Data for this exercise:
(* ===== verification/PriorityTimer.v ===== *)
(** * PriorityTimer (src/framework/priority_timer.h)

    The timer queue: entries ordered by deadline, then by scheduling order.
    [std::priority_queue] with [std::greater] is a bag whose [top] is a minimum of
    the order; here the bag is a list in no particular order from which the minimum
    is selected, so nothing depends on the layout of the heap.  The callbacks are
    values of a type [F]. *)

From S2P Require Import Prelude.

Section timer.
Context {F : Type}.

Record TimerEntry := mkEntry {
  te_deadline : TimePoint;
  te_skippable : bool;
  te_fn : F;
  te_seq : Z;
}.

Record PriorityTimer := mkTimer { heap_ : list TimerEntry; next_seq_ : Z }.

Definition timer_new : PriorityTimer := mkTimer [] 0.

Implicit Types (e : TimerEntry) (t : PriorityTimer) (h : list TimerEntry).

(** [TimerEntry::operator>]. *)
Definition entry_gt e e' : bool :=
  if negb (te_deadline e =? te_deadline e')%Z then (te_deadline e' <? te_deadline e)%Z
  else (te_seq e' <? te_seq e)%Z.

(** [schedule_at], and [schedule_in] with the reading [now] of the clock. *)
Definition schedule_at (tp : TimePoint) (skippable : bool) (fn : F) t : PriorityTimer :=
  mkTimer (mkEntry tp skippable fn (next_seq_ t) :: heap_ t) (u64 (next_seq_ t + 1)).

Definition schedule_in (now d : Z) (skippable : bool) (fn : F) t : PriorityTimer :=
  schedule_at (now + d) skippable fn t.

(** [top()] together with what [pop()] leaves. *)
Fixpoint extract_top e h : TimerEntry * list TimerEntry :=
  match h with
  | [] => (e, [])
  | e' :: h => let '(m, r) := if entry_gt e e' then extract_top e' h else extract_top e h in
               (m, (if entry_gt e e' then e else e') :: r)
  end.

Definition heap_top h : option (TimerEntry * list TimerEntry) :=
  match h with [] => None | e :: h => Some (extract_top e h) end.

(** [duration_cast<seconds>(now - deadline) > skip_threshold], for skippable entries. *)
Definition skipped (now skip_threshold : Z) e : bool :=
  te_skippable e && (skip_threshold <? Z.quot (now - te_deadline e) 1000000000)%Z.

(** The loop of [pop_expired]; every round pops one entry, so the size of the heap
    bounds the rounds. *)
Fixpoint pop_loop (fuel : nat) (now skip_threshold : Z) h (out : list TimerEntry)
    : list TimerEntry * list TimerEntry :=
  match fuel with
  | O => (out, h)
  | S fuel =>
      match heap_top h with
      | None => (out, h)
      | Some (e, r) =>
          if (te_deadline e <=? now)%Z then
            if skipped now skip_threshold e then pop_loop fuel now skip_threshold r out
            else pop_loop fuel now skip_threshold r (out ++ [e])
          else (out, h)
      end
  end.

Definition pop_expired (now skip_threshold : Z) t : list TimerEntry * PriorityTimer :=
  let '(out, h) := pop_loop (length (heap_ t)) now skip_threshold (heap_ t) [] in
  (out, mkTimer h (next_seq_ t)).

Definition timer_empty t : bool := bool_decide (heap_ t = []).
Definition timer_size t : nat := length (heap_ t).

(** ** The order *)

(** Not after: the order of firing. *)
Definition entry_le e e' : Prop := entry_gt e e' = false.

#[global] Instance entry_le_dec : RelDecision entry_le.
Proof. intros e e'. unfold entry_le. apply _. Defined.

Lemma entry_le_spec e e' :
  entry_le e e' ↔
  (te_deadline e < te_deadline e')%Z ∨
  te_deadline e = te_deadline e' ∧ (te_seq e ≤ te_seq e')%Z.
Proof.
  unfold entry_le, entry_gt. destruct (Z.eqb_spec (te_deadline e) (te_deadline e')); simpl;
    [rewrite Z.ltb_ge|rewrite Z.ltb_ge]; lia.
Qed.

#[local] Instance entry_le_trans : Transitive entry_le.
Proof. intros a b c. rewrite !entry_le_spec. lia. Qed.

Lemma entry_le_refl e : entry_le e e.
Proof. rewrite entry_le_spec. lia. Qed.

Lemma entry_le_total e e' : entry_gt e e' = true → entry_le e' e.
Proof.
  unfold entry_gt. rewrite entry_le_spec.
  destruct (Z.eqb_spec (te_deadline e) (te_deadline e')); simpl; rewrite Z.ltb_lt; lia.
Qed.

Lemma extract_top_spec e h m r :
  extract_top e h = (m, r) → m :: r ≡ₚ e :: h ∧ Forall (entry_le m) (m :: r).
Proof.
  revert e m r. induction h as [|e' h IH]; intros e m r; cbn [extract_top].
  { intros [= <- <-]. split; [done|]. repeat constructor. apply entry_le_refl. }
  destruct (entry_gt e e') eqn:E.
  - destruct (extract_top e' h) as [m' r'] eqn:Ex. intros [= <- <-].
    destruct (IH _ _ _ Ex) as [Hp Hf]. split; [|].
    + rewrite (Permutation_swap e m' r'), Hp. done.
    + inversion_clear Hf as [|? ? H1 H2]. constructor; [done|]. constructor; [|done].
      trans e'; [|by apply entry_le_total].
      assert (e' ∈ m' :: r') as Hin by (rewrite Hp; left).
      apply elem_of_cons in Hin as [->|Hin]; [done|]. by eapply Forall_forall in H2.
  - destruct (extract_top e h) as [m' r'] eqn:Ex. intros [= <- <-].
    destruct (IH _ _ _ Ex) as [Hp Hf]. split; [|].
    + rewrite (Permutation_swap e' m' r'), Hp. apply Permutation_swap.
    + inversion_clear Hf as [|? ? H1 H2]. constructor; [done|]. constructor; [|done].
      trans e; [|done].
      assert (e ∈ m' :: r') as Hin by (rewrite Hp; left).
      apply elem_of_cons in Hin as [->|Hin]; [done|]. by eapply Forall_forall in H2.
Qed.
Lemma sent_ok_handler posted since reqs hs d s a svc ch h h' ch' svc' :
  clients_ok jwt_at posted since svc hs d → sent_ok reqs hs → hs !! s = Some h →
  handler_step net s a h ch svc = (h', ch', svc') →
  sent_ok (reqs ++ sent_by h ch) (<[s := h']> hs).
Proof.
  intros Hok Hse Hh Hs. pose proof (sent_ok_quiet reqs hs s a h ch svc h' ch' svc' Hse Hh Hs) as Hq.
  destruct (handler_step_channel net s a h ch svc h' ch' svc' Hs) as [[_ ->]|(r & -> & _ & Hp)];
    [by rewrite app_nil_r|].
  destruct (sent_ok_send posted since reqs hs d s svc r h Hok Hse Hh Hp) as [Er Hsend].
  destruct (step_same_call net svc s a h ch h' ch' svc' Hs) as [E1 E2]. destruct Hq as [Q1 Q2 Q3].
  split; [|done|].
  - intros r' [Hr|Hr%list_elem_of_singleton]%elem_of_app; [by apply Q1|]. subst r'.
    exists s, h'. rewrite lookup_insert_eq. split; [done|]. congruence.
  - intros s' k request Hk Hc. pose proof (Q3 s' k request Hk Hc) as Hold.
    apply lookup_insert_Some in Hk as [[<- <-]|[Hne Hk]].
    + rewrite E1, E2 in *. destruct (Hsend s h request Hh Hc) as [-> |(_ & E & Hr)]; [done|].
      right. exists r. split_and!; [done..|]. by eapply sent_not_again.
    + destruct (Hsend s' k request Hk Hc) as [-> |(E & _)]; [done|]. by destruct Hne.
Qed.

Lemma sent_ok_call posted since reqs hs d s svc h :
  clients_ok jwt_at posted since svc (<[s := h]> hs) d → sent_ok reqs hs → hs !! s = None →
  (∀ r, h_pc h ≠ CSend r) → sent_ok reqs (<[s := h]> hs).
Proof.
  intros Hok [S1 S2 S3] Hn Hpc. assert (∀ s' k, hs !! s' = Some k → s' ≠ s) as Hne by congruence.
  split.
  - intros r Hr. destruct (S1 r Hr) as (s' & k & Hk & E). exists s', k.
    rewrite lookup_insert_ne; [done|]. by apply not_eq_sym, (Hne s' k).
  - intros s' k r [[<- <-]|[_ Hk]]%lookup_insert_Some; [|by apply (S2 s')]. intros E. by destruct (Hpc r).
  - intros s' k request [[<- <-]|[_ Hk]]%lookup_insert_Some; [|by eapply S3]. intros _. left.
    unfold sent_as. destruct (filter _ reqs) as [|r l] eqn:E; [done|].
    assert (r ∈ filter (λ r, rq_request_id r = h_rid h) reqs) as Hr by (rewrite E; left).
    apply list_elem_of_filter in Hr as [Er Hr]. destruct (S1 r Hr) as (s' & k & Hk & Ek).
    destruct (Hne s' k Hk). apply (co_inj _ _ _ _ _ _ Hok s' s k h).
    + rewrite lookup_insert_ne; [done|]. by apply not_eq_sym, (Hne s' k).
    + apply lookup_insert_eq.
    + congruence.
Qed.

What the exercise asks: In the entries above, the lines from the one bearing "list TimerEntry * list" up to and including the one bearing "(out, mkTimer h (next_seq_ t))." should be transcribed exactly; no other line is wanted.

Answer for the task:
    : list TimerEntry * list TimerEntry :=
  match fuel with
  | O => (out, h)
  | S fuel =>
      match heap_top h with
      | None => (out, h)
      | Some (e, r) =>
          if (te_deadline e <=? now)%Z then
            if skipped now skip_threshold e then pop_loop fuel now skip_threshold r out
            else pop_loop fuel now skip_threshold r (out ++ [e])
          else (out, h)
      end
  end.

Definition pop_expired (now skip_threshold : Z) t : list TimerEntry * PriorityTimer :=
  let '(out, h) := pop_loop (length (heap_ t)) now skip_threshold (heap_ t) [] in
  (out, mkTimer h (next_seq_ t)).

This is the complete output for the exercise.